Task instructions: Every line from the beginning of the data through the line containing "signed configurations (neverlur/config)" should be reproduced exactly, and no further lines should be output.

Supplied material:
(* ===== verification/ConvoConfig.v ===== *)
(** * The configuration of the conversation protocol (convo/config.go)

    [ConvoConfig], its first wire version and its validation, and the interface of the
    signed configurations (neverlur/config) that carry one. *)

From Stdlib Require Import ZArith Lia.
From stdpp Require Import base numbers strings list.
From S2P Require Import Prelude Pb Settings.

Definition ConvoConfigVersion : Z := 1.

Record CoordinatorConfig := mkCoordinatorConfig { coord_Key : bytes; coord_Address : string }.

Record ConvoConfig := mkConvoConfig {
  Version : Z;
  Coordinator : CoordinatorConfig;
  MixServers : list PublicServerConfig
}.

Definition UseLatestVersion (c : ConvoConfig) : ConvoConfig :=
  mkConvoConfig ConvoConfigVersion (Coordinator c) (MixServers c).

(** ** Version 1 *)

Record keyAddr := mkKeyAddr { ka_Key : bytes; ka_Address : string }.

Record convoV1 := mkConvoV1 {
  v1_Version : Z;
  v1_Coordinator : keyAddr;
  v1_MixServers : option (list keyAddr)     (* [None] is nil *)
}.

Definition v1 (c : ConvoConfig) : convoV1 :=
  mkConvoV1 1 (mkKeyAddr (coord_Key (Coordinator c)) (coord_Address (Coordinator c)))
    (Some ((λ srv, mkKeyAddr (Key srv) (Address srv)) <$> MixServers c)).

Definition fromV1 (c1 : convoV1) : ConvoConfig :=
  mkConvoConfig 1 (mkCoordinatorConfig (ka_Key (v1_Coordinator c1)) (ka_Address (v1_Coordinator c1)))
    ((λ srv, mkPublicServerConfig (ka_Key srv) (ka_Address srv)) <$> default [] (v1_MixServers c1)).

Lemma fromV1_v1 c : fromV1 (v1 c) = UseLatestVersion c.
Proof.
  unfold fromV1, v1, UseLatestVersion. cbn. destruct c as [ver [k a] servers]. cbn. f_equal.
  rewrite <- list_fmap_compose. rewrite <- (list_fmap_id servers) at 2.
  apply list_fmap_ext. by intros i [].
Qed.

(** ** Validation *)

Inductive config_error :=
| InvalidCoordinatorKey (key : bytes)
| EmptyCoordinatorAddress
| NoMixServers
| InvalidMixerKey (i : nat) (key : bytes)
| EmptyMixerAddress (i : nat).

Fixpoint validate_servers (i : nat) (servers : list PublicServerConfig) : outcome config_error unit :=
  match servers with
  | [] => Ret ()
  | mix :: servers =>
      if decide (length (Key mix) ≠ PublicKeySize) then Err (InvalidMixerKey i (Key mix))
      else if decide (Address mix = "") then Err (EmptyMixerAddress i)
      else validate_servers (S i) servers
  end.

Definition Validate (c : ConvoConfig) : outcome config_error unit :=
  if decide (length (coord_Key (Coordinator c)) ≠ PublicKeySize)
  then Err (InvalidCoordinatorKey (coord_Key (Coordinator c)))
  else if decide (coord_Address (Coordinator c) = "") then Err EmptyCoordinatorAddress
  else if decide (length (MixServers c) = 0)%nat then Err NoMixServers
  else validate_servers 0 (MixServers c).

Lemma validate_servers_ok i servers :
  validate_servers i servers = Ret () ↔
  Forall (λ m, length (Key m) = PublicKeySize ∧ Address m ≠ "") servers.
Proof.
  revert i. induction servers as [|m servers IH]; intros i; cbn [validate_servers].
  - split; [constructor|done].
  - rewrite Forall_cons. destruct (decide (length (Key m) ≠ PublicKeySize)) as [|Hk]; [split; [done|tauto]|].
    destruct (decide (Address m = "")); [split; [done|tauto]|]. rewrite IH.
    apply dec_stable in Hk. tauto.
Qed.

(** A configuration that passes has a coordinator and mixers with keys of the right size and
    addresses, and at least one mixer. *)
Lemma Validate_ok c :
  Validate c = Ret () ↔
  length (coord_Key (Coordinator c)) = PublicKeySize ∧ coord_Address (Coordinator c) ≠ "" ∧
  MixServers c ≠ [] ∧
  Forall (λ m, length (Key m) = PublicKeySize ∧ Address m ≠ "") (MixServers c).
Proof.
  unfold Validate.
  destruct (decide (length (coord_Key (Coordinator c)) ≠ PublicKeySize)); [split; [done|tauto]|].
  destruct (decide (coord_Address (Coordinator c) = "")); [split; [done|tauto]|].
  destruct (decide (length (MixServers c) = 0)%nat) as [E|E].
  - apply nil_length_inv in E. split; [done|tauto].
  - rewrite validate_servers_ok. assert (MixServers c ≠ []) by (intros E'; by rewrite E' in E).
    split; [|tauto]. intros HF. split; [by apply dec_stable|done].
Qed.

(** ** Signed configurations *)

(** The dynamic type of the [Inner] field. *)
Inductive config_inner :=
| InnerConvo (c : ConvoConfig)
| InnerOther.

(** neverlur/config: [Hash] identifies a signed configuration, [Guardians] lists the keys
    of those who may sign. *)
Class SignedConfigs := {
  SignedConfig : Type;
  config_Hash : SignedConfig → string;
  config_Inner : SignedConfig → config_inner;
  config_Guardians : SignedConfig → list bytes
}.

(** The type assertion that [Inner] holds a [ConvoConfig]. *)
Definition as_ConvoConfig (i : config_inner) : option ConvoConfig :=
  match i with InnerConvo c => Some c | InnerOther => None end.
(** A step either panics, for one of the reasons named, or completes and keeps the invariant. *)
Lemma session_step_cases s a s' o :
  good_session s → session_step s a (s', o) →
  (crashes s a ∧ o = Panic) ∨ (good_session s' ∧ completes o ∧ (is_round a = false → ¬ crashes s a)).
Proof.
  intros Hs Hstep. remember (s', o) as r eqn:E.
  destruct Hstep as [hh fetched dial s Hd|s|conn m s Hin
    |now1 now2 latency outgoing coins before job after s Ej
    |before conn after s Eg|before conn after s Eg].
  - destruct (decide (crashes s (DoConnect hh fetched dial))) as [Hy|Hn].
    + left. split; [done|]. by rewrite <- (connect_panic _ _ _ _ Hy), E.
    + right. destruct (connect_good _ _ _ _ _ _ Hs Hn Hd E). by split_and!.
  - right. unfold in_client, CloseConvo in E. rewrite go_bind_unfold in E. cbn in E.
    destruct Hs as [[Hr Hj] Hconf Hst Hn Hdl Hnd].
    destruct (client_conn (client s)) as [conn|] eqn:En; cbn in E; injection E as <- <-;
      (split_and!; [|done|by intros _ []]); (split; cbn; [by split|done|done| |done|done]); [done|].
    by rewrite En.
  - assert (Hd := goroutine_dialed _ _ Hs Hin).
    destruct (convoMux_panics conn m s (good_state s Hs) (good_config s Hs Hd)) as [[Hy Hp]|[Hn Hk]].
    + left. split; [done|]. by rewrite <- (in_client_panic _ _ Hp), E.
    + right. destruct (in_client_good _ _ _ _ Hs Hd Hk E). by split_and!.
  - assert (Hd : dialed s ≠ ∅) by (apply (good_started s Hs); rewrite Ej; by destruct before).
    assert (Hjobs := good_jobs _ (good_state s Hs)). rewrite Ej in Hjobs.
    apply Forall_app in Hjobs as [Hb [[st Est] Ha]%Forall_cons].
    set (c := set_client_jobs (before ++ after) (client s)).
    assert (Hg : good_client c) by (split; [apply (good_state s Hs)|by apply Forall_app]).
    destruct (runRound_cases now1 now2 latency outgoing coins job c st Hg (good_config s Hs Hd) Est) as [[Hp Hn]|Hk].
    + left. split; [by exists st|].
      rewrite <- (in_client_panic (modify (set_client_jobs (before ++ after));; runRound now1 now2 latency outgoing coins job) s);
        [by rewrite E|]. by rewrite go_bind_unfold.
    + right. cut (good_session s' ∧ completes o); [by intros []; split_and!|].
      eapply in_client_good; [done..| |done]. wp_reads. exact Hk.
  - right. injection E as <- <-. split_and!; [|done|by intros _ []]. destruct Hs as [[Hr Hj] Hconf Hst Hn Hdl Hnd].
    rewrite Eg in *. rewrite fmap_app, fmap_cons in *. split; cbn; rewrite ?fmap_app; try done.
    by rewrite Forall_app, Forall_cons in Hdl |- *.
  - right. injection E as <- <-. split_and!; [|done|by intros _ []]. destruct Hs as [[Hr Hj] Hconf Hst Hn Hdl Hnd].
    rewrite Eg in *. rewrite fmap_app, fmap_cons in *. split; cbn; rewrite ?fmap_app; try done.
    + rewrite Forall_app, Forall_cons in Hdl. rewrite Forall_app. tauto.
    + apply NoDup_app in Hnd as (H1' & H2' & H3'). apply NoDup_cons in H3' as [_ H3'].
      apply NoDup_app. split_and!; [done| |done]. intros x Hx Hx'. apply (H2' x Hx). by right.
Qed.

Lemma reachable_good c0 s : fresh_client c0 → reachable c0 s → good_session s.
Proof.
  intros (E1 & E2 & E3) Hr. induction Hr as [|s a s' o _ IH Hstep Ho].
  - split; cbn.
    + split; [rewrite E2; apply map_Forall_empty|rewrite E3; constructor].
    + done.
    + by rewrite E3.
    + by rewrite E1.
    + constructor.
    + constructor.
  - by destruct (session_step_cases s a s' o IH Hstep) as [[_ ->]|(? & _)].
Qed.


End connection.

Exercise solution:
(* ===== verification/ConvoConfig.v ===== *)
(** * The configuration of the conversation protocol (convo/config.go)

    [ConvoConfig], its first wire version and its validation, and the interface of the
    signed configurations (neverlur/config) that carry one. *)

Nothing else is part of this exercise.